Fatigue impairs your ability to safely perform tasks, including driving. When you’re driving, fatigue causes you to:
- Nod off
- React more slowly to changing road conditions, other drivers, or pedestrians
- Make poor decisions
- Drift from your lane
- Experience “tunnel vision” (when you lose sense of what’s going on in the periphery)
- Experience “microsleeps” (brief sleep episodes lasting from a fraction of a second up to 30 seconds)
- Forget the last few miles you drove
- Being awake for many consecutive hours
- Not getting enough sleep over multiple days
- Time of day: Your body has a sleep/wake cycle that tells you when to be alert and when it’s time to sleep. The urge to sleep is most intense in the early morning hours.
- Monotonous tasks or long periods of inactivity
- Health factors such as sleep disorders or medications that cause drowsiness
After 17 consecutive hours awake, impairment is equivalent to having a blood alcohol content (BAC) of .05. After 24 hours awake, impairment is equivalent to a BAC of .10.
Things to know before starting an FRMS
- Employers and workers share the responsibilities of managing fatigue.
- Your FRMS should be data-driven, based on your company’s operations, fatigue-related incidents, and other sources.
- A successful FRMS depends on commitment and follow-through by senior leaders, with defined roles and responsibilities throughout the management chain.
- The FRMS doesn’t stand alone – it becomes part of your overall health and safety management system.
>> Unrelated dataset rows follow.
(* ===== verification/PyDates.v ===== *)
(** [datetime] in UTC: days and dates of the Gregorian calendar, seconds since 1970,
    the ISO text of a time and its order. *)
From S2P Require Import Prelude PyBase PyText.
Import Bytes Str PyText.

Module PyDates.

Definition is_leap (y : Z) : bool := (y mod 4 =? 0) && (negb (y mod 100 =? 0) || (y mod 400 =? 0)).
Definition days_in_month (y m : Z) : Z :=
  if (m =? 4) || (m =? 6) || (m =? 9) || (m =? 11) then 30
  else if m =? 2 then if is_leap y then 29 else 28 else 31.
Definition days_before_year (y : Z) : Z := (y - 1) * 365 + (y - 1) / 4 - (y - 1) / 100 + (y - 1) / 400.
Definition days_before_month (y m : Z) : Z :=
  fold_left (fun n k => n + days_in_month y k) (map Z.of_nat (seq 1 (Z.to_nat (m - 1)))) 0.
(** [datetime(..., tzinfo=utc).timestamp()] in seconds; [None]: [ValueError]. *)
Definition utc_timestamp (d : Z * Z * Z * Z * Z * Z) : option Z :=
  let '(y, m, day, h, mi, s) := d in
  if (1 <=? y) && (y <=? 9999) && (1 <=? m) && (m <=? 12) && (1 <=? day) && (day <=? days_in_month y m) &&
     (0 <=? h) && (h <=? 23) && (0 <=? mi) && (mi <=? 59) && (0 <=? s) && (s <=? 59)
  then Some ((days_before_year y + days_before_month y m + day - 719163) * 86400 + h * 3600 + mi * 60 + s)
  else None.

(** The date of a day counted from 1 January of year 1, which is day 1. *)
Definition ymd2ord (y m d : Z) : Z := days_before_year y + days_before_month y m + d.
Definition month_step (y : Z) (s : Z * Z) (_ : nat) : Z * Z :=
  let '(m, d) := s in if days_in_month y m <? d then (m + 1, d - days_in_month y m) else (m, d).
Definition ord2ymd (n : Z) : Z * Z * Z :=
  let n := n - 1 in
  let n400 := n / 146097 in
  let n := n mod 146097 in
  let n100 := n / 36524 in
  let n := n mod 36524 in
  let n4 := n / 1461 in
  let n := n mod 1461 in
  let n1 := n / 365 in
  let year := n400 * 400 + n100 * 100 + n4 * 4 + n1 + 1 in
  if (n1 =? 4) || (n100 =? 4) then (year - 1, 12, 31)
  else
    let '(m, d) := fold_left (month_step year) (seq 0 11) (1, n mod 365 + 1) in
    (year, m, d).

(** The number with leading zeros, [f"{n:0wd}"] of one that fits. *)
Fixpoint zfill (w : nat) (n : Z) : str := match w with O => [] | S w => zfill w (n / 10) ++ [48 + n mod 10] end.

(** [isoformat()] of the time that is [us] microseconds after the beginning of day
    [day] or later; [None]: after year 9999. *)
Definition us_per_day : Z := 86400000000.
Definition max_ordinal : Z := 3652059.
Definition isoformat (day us : Z) : option str :=
  let ord := day + us / us_per_day in
  let t := us mod us_per_day in
  let '(y, m, d) := ord2ymd ord in
  if max_ordinal <? ord then None
  else
    let s := t / 1000000 in
    Some (zfill 4 y ++ lit "-" ++ zfill 2 m ++ lit "-" ++ zfill 2 d ++ lit "T" ++
          zfill 2 (s / 3600) ++ lit ":" ++ zfill 2 (s / 60 mod 60) ++ lit ":" ++ zfill 2 (s mod 60) ++
          (if t mod 1000000 =? 0 then [] else lit "." ++ zfill 6 (t mod 1000000)) ++ lit "+00:00").

(** * Days and dates *)
Definition is_date (y m d : Z) : Prop := 1 <= m <= 12 /\ 1 <= d <= days_in_month y m.

(** The calendar of a year depends on whether it is a leap year. *)
Definition month_length (leap : bool) (m : Z) : Z :=
  if (m =? 4) || (m =? 6) || (m =? 9) || (m =? 11) then 30 else if m =? 2 then if leap then 29 else 28 else 31.
Definition before_month (leap : bool) (m : Z) : Z :=
  fold_left (fun n k : Z => n + month_length leap k) (map Z.of_nat (seq 1 (Z.to_nat (m - 1)))) 0.
Definition in_month (leap : bool) (r : Z) : Z * Z :=
  fold_left (fun (s : Z * Z) (_ : nat) => let '(m, d) := s in if month_length leap m <? d then (m + 1, d - month_length leap m) else (m, d))
    (seq 0 11) (1, r + 1).
Lemma in_month_spec (leap : bool) (r : Z) : 0 <= r < (if leap then 366 else 365) ->
  let '(m, d) := in_month leap r in 1 <= m <= 12 /\ 1 <= d <= month_length leap m /\ before_month leap m + d = r + 1.
Proof.
  set (good := fun r : Z => let '(m, d) := in_month leap r in
    (1 <=? m) && (m <=? 12) && (1 <=? d) && (d <=? month_length leap m) && (before_month leap m + d =? r + 1)).
  intros Hr. assert (Hg : good r = true).
  { assert (Hall : forallb good (map Z.of_nat (seq 0 (if leap then 366 else 365))) = true) by (subst good; destruct leap; vm_compute; reflexivity).
    rewrite forallb_forall in Hall. apply Hall, in_map_iff. exists (Z.to_nat r). split; [lia|]. apply in_seq. destruct leap; lia. }
  unfold good in Hg. destruct (in_month leap r) as [m d]. lia.
Qed.
Lemma before_month_next leap m : 1 <= m <= 11 -> before_month leap (m + 1) = before_month leap m + month_length leap m.
Proof.
  intros Hm. assert (Hall : forallb (fun m => before_month leap (m + 1) =? before_month leap m + month_length leap m) [1; 2; 3; 4; 5; 6; 7; 8; 9; 10; 11] = true)
    by (destruct leap; vm_compute; reflexivity).
  rewrite forallb_forall in Hall. apply Z.eqb_eq, Hall. cbn. lia.
Qed.
Lemma before_month_mono leap m m' : 1 <= m -> m < m' -> m' <= 12 -> before_month leap m + month_length leap m <= before_month leap m'.
Proof.
  intros H1 Hlt H12. assert (Hex : exists k : nat, m' = m + 1 + Z.of_nat k) by (exists (Z.to_nat (m' - m - 1)); lia).
  destruct Hex as [k ->]. clear Hlt. induction k as [|k IH].
  - rewrite Z.add_0_r, before_month_next by lia. lia.
  - replace (m + 1 + Z.of_nat (S k)) with ((m + 1 + Z.of_nat k) + 1) in * by lia. rewrite before_month_next by lia.
    specialize (IH ltac:(lia)). assert (0 <= month_length leap (m + 1 + Z.of_nat k)); [|lia].
    unfold month_length. destruct (_ || _); [lia|]. destruct (_ =? 2); [destruct leap|]; lia.
Qed.
Lemma year_length (leap : bool) : before_month leap 12 + month_length leap 12 = if leap then 366 else 365.
Proof. by destruct leap. Qed.

Lemma days_in_month_leap y m : days_in_month y m = month_length (is_leap y) m.
Proof. reflexivity. Qed.
Lemma days_before_month_leap y m : days_before_month y m = before_month (is_leap y) m.
Proof. reflexivity. Qed.
Lemma month_steps y r : fold_left (month_step y) (seq 0 11) (1, r + 1) = in_month (is_leap y) r.
Proof. reflexivity. Qed.

(** A year by its place in the cycles of 400, 100 and 4 years. *)
Lemma year_parts a b c e : 0 <= b <= 3 -> 0 <= c <= 24 -> 0 <= e <= 3 ->
  let y := a * 400 + b * 100 + c * 4 + e + 1 in
  days_before_year y = a * 146097 + b * 36524 + c * 1461 + e * 365 /\
  is_leap y = (e =? 3) && (negb (c =? 24) || (b =? 3)).
Proof.
  intros Hb Hc He y. unfold days_before_year, is_leap. subst y. split.
  - replace (a * 400 + b * 100 + c * 4 + e + 1 - 1) with (a * 400 + b * 100 + c * 4 + e) by lia.
    replace ((a * 400 + b * 100 + c * 4 + e) / 4) with (a * 100 + b * 25 + c) by (apply (Z.div_unique _ _ _ e); lia).
    replace ((a * 400 + b * 100 + c * 4 + e) / 100) with (a * 4 + b) by (apply (Z.div_unique _ _ _ (c * 4 + e)); lia).
    replace ((a * 400 + b * 100 + c * 4 + e) / 400) with a by (apply (Z.div_unique _ _ _ (b * 100 + c * 4 + e)); lia). lia.
  - assert (H4 : ((a * 400 + b * 100 + c * 4 + e + 1) mod 4 =? 0) = (e =? 3)) by (Z.div_mod_to_equations; lia).
    assert (H100 : ((a * 400 + b * 100 + c * 4 + e + 1) mod 100 =? 0) = (c =? 24) && (e =? 3)) by (Z.div_mod_to_equations; lia).
    assert (H400 : ((a * 400 + b * 100 + c * 4 + e + 1) mod 400 =? 0) = (b =? 3) && (c =? 24) && (e =? 3)) by (Z.div_mod_to_equations; lia).
    rewrite H4, H100, H400. destruct (e =? 3), (c =? 24), (b =? 3); reflexivity.
Qed.

Lemma ord2ymd_spec n : 1 <= n -> let '(y, m, d) := ord2ymd n in is_date y m d /\ ymd2ord y m d = n.
Proof.
  intros Hn. unfold ord2ymd. set (n0 := n - 1). set (a := n0 / 146097). set (n1 := n0 mod 146097). set (b := n1 / 36524).
  set (n2 := n1 mod 36524). set (c := n2 / 1461). set (n3 := n2 mod 1461). set (e := n3 / 365).
  pose proof (Z.div_mod n0 146097 ltac:(lia)) as Ha. pose proof (Z.mod_pos_bound n0 146097 ltac:(lia)) as Ha'. fold a n1 in Ha, Ha'.
  pose proof (Z.div_mod n1 36524 ltac:(lia)) as Hb. pose proof (Z.mod_pos_bound n1 36524 ltac:(lia)) as Hb'. fold b n2 in Hb, Hb'.
  pose proof (Z.div_mod n2 1461 ltac:(lia)) as Hc. pose proof (Z.mod_pos_bound n2 1461 ltac:(lia)) as Hc'. fold c n3 in Hc, Hc'.
  set (r := n3 mod 365) in *.
  pose proof (Z.div_mod n3 365 ltac:(lia)) as He. pose proof (Z.mod_pos_bound n3 365 ltac:(lia)) as Hr. fold e r in He, Hr.
  clearbody a n1 b n2 c n3 e r. subst n0.
  assert (0 <= b <= 4) by lia. assert (0 <= c <= 24) by lia. assert (0 <= e <= 4) by lia.
  destruct (Z.eqb_spec e 4) as [He4|He4]; cbn [orb].
  - assert (c < 24) by lia. assert (b <= 3) by lia. destruct (year_parts a b c 3) as [Hy Hl]; [lia..|].
    replace (a * 400 + b * 100 + c * 4 + e + 1 - 1) with (a * 400 + b * 100 + c * 4 + 3 + 1) by lia.
    assert (is_leap (a * 400 + b * 100 + c * 4 + 3 + 1) = true) as Hleap by (rewrite Hl; destruct (Z.eqb_spec c 24); [lia|done]).
    unfold is_date, ymd2ord. rewrite days_before_month_leap, days_in_month_leap, Hleap, Hy. change (before_month true 12) with 335.
    change (month_length true 12) with 31. lia.
  - destruct (Z.eqb_spec b 4) as [Hb4|Hb4].
    + assert (c = 0 /\ e = 0) as [-> ->] by lia. destruct (year_parts a 3 24 3) as [Hy Hl]; [lia..|].
      replace (a * 400 + b * 100 + 0 * 4 + 0 + 1 - 1) with (a * 400 + 3 * 100 + 24 * 4 + 3 + 1) by lia.
      change (is_leap (a * 400 + 3 * 100 + 24 * 4 + 3 + 1) = true) in Hl.
      unfold is_date, ymd2ord. rewrite days_before_month_leap, days_in_month_leap, Hl, Hy. change (before_month true 12) with 335.
      change (month_length true 12) with 31. lia.
    + destruct (year_parts a b c e) as [Hy Hl]; [lia..|]. set (y := a * 400 + b * 100 + c * 4 + e + 1) in *.
      rewrite month_steps. pose proof (in_month_spec (is_leap y) r) as Hm. destruct (in_month (is_leap y) r) as [m d].
      destruct Hm as (Hm & Hd & Hsum); [destruct (is_leap y); lia|]. unfold is_date, ymd2ord.
      rewrite days_before_month_leap, days_in_month_leap, Hy. lia.
Qed.

(** A later date has a later day. *)
Definition date_lt (a b : Z * Z * Z) : Prop :=
  let '(y, m, d) := a in let '(y', m', d') := b in y < y' \/ y = y' /\ (m < m' \/ m = m' /\ d < d').
Lemma days_before_next y : days_before_year (y + 1) = days_before_year y + (if is_leap y then 366 else 365).
Proof.
  unfold days_before_year, is_leap. replace (y + 1 - 1) with y by lia.
  destruct (Z.eqb_spec (y mod 4) 0), (Z.eqb_spec (y mod 100) 0), (Z.eqb_spec (y mod 400) 0); cbn [andb orb negb];
    Z.div_mod_to_equations; lia.
Qed.
Lemma days_before_mono y y' : y < y' -> days_before_year y + (if is_leap y then 366 else 365) <= days_before_year y'.
Proof.
  intros Hlt. assert (exists k : nat, y' = y + 1 + Z.of_nat k) as [k ->] by (exists (Z.to_nat (y' - y - 1)); lia). clear Hlt.
  induction k as [|k IH]; [rewrite Z.add_0_r, days_before_next; lia|].
  replace (y + 1 + Z.of_nat (S k)) with ((y + 1 + Z.of_nat k) + 1) by lia. rewrite days_before_next. destruct (is_leap (y + 1 + _)); lia.
Qed.
Lemma ymd2ord_lt y m d y' m' d' : is_date y m d -> is_date y' m' d' -> date_lt (y, m, d) (y', m', d') -> ymd2ord y m d < ymd2ord y' m' d'.
Proof.
  unfold is_date, ymd2ord. rewrite !days_before_month_leap, !days_in_month_leap. intros [Hm Hd] [Hm' Hd'] [Hy|[<- [Hlt|[<- Hlt]]]].
  - pose proof (days_before_mono y y' Hy). pose proof (year_length (is_leap y)).
    assert (before_month (is_leap y) m + month_length (is_leap y) m <= before_month (is_leap y) 12 + month_length (is_leap y) 12).
    { destruct (Z.eq_dec m 12) as [->|]; [lia|]. pose proof (before_month_mono (is_leap y) m 12). change (month_length (is_leap y) 12) with 31. lia. }
    assert (0 <= before_month (is_leap y') m').
    { destruct (Z.eq_dec m' 1) as [->|]; [done|]. pose proof (before_month_mono (is_leap y') 1 m'). change (before_month (is_leap y') 1) with 0 in *.
      change (month_length (is_leap y') 1) with 31 in *. lia. }
    lia.
  - pose proof (before_month_mono (is_leap y) m m'). lia.
  - lia.
Qed.
Lemma ord2ymd_lt n n' : 1 <= n -> n < n' -> date_lt (ord2ymd n) (ord2ymd n').
Proof.
  intros Hn Hlt. pose proof (ord2ymd_spec n Hn) as Hs. pose proof (ord2ymd_spec n' ltac:(lia)) as Hs'.
  destruct (ord2ymd n) as [[y m] d], (ord2ymd n') as [[y' m'] d'], Hs as [Hd <-], Hs' as [Hd' <-].
  destruct (Z.lt_trichotomy y y') as [|[<-|Hy]]; [by left| |pose proof (ymd2ord_lt _ _ _ _ _ _ Hd' Hd ltac:(by left)); lia].
  right. split; [done|]. destruct (Z.lt_trichotomy m m') as [|[<-|Hm]]; [by left| |].
  - right. split; [done|]. unfold ymd2ord in Hlt. lia.
  - pose proof (ymd2ord_lt _ _ _ _ _ _ Hd' Hd ltac:(right; split; [done|by left])). lia.
Qed.
Lemma ord2ymd_year n : 1 <= n <= max_ordinal -> let '(y, _, _) := ord2ymd n in 1 <= y <= 9999.
Proof.
  intros Hn. pose proof (ord2ymd_spec n ltac:(lia)) as Hs. destruct (ord2ymd n) as [[y m] d]. destruct Hs as [Hd Heq]. split.
  - destruct (Z.le_gt_cases 1 y) as [|Hy]; [done|]. pose proof (ymd2ord_lt y m d 1 1 1 Hd ltac:(by vm_compute) ltac:(left; lia)) as Hlt.
    change (ymd2ord 1 1 1) with 1 in Hlt. lia.
  - destruct (Z.le_gt_cases y 9999) as [|Hy]; [done|]. pose proof (ymd2ord_lt 9999 12 31 y m d ltac:(by vm_compute) Hd ltac:(left; lia)) as Hlt.
    change (ymd2ord 9999 12 31) with max_ordinal in Hlt. lia.
Qed.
- Driver fatigue risks differ by the type of work, work schedules, remoteness of the work location, and other factors. You will need to tailor your FRMS to account for these differences.
- As with any management system, continued improvement is essential to a FRMS’s success.
Managing fatigue using the fatigue-risk chain
Putting an FRMS in place may seem daunting, but it’s easier if you break it up into smaller actions. Fatigue management experts have outlined a 5-level chain of events that leads to a fatigue-related incident. Think of these levels as “lines of defense” – at each level are opportunities to stop the chain of events from advancing to the next level. Employer and worker expectations should be defined for each level.
Level 1: Adequate sleep opportunity
Most adults need 7-9 hours of sleep per night to maintain optimal health and performance. Ensuring that workers are off duty long enough to have adequate opportunity for sufficient sleep is critical. Off-duty time includes time to commute, eat, and engage in necessary personal activities.
- Implement policies that outline overtime limits and maximum allowable consecutive shifts.
- Ensure sufficient staffing levels across operations. When determining appropriate numbers of workers needed, don’t forget to factor in the inevitable absences that occur due to vacation days, sickness, turnover, etc.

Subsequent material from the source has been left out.